* _Directions for this task_: Within this material, find every line where the string "Arguments" appears, and copy it out.

________________________________________

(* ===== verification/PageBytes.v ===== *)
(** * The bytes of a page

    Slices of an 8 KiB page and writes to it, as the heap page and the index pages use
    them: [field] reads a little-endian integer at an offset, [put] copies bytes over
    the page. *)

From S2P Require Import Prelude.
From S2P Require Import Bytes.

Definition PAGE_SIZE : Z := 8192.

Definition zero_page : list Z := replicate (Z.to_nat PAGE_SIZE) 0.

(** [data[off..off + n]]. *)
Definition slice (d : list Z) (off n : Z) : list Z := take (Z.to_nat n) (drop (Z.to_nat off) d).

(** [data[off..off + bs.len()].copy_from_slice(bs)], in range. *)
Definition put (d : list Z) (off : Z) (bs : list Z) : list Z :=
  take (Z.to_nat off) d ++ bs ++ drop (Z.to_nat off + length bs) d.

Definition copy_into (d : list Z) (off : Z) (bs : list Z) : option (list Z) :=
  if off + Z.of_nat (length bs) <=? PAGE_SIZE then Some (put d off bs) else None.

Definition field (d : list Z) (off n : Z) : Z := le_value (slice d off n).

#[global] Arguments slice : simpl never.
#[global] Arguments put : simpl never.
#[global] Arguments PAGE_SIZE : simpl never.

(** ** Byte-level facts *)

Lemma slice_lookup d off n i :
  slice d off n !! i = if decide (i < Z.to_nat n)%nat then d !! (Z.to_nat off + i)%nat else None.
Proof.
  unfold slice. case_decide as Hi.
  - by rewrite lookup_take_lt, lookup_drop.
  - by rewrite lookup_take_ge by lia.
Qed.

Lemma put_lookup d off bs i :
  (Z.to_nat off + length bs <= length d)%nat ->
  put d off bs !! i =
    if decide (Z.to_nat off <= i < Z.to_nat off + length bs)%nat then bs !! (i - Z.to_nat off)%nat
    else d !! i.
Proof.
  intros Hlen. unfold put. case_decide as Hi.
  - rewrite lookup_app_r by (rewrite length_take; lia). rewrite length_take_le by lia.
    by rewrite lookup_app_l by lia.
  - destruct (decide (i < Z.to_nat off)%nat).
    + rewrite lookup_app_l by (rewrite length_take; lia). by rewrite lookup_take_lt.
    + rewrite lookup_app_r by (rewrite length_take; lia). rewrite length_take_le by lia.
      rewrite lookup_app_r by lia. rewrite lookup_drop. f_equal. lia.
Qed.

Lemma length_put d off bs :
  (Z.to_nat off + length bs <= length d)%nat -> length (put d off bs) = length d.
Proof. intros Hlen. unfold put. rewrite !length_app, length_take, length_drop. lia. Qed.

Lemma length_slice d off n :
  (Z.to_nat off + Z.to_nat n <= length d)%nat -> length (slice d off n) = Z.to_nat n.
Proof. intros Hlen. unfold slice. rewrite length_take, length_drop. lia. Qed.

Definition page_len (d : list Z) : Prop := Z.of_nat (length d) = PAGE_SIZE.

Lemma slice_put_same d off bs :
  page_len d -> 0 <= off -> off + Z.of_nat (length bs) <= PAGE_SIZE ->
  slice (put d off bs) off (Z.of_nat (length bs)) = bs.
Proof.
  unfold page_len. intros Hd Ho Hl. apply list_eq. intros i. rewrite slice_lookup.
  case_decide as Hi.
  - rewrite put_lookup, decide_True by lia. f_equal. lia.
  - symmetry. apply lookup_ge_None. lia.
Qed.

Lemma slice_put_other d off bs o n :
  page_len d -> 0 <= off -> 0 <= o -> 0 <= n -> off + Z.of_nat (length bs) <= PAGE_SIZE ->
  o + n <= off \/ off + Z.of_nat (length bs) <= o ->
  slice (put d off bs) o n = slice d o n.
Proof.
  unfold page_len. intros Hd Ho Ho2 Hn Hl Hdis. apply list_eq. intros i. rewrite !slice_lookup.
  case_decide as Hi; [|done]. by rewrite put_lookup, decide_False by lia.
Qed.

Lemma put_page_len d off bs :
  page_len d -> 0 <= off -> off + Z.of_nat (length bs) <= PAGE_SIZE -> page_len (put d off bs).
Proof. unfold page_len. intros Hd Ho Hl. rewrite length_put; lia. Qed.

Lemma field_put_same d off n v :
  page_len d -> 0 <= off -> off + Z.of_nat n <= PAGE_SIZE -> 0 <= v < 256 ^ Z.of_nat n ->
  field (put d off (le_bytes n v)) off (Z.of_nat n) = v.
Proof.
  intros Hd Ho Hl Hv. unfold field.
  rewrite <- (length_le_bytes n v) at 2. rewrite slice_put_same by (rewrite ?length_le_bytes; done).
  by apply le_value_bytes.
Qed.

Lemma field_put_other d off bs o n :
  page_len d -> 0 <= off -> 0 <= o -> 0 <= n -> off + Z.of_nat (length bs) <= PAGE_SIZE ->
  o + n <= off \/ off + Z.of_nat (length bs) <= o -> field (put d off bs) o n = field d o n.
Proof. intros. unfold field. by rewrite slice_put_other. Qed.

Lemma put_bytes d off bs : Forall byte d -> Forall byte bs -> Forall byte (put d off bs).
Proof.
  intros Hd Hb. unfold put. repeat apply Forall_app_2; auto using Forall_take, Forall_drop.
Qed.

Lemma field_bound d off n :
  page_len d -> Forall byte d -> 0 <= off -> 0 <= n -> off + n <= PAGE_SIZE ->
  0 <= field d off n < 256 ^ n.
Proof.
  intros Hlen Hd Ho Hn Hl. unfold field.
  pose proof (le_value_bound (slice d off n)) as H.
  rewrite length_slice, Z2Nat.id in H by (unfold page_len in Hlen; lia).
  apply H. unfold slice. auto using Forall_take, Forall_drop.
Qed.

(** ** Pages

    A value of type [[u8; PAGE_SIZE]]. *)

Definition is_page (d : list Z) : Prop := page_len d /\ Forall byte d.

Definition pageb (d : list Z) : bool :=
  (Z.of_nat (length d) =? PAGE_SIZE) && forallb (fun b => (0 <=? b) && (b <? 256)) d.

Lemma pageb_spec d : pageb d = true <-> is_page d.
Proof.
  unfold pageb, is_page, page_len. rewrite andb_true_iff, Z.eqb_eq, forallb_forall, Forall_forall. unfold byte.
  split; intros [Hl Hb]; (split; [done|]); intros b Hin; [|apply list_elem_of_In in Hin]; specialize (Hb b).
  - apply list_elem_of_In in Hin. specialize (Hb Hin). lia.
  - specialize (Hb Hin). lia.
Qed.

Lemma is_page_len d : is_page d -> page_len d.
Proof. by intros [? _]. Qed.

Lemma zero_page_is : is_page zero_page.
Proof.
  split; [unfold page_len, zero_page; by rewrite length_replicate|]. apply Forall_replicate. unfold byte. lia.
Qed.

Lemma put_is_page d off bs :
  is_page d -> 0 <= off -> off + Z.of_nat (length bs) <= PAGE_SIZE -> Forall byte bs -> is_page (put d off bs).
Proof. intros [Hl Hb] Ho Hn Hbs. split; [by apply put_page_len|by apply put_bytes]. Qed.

________________________________________

* _Expected answer_:
#[global] Arguments slice : simpl never.
#[global] Arguments put : simpl never.
#[global] Arguments PAGE_SIZE : simpl never.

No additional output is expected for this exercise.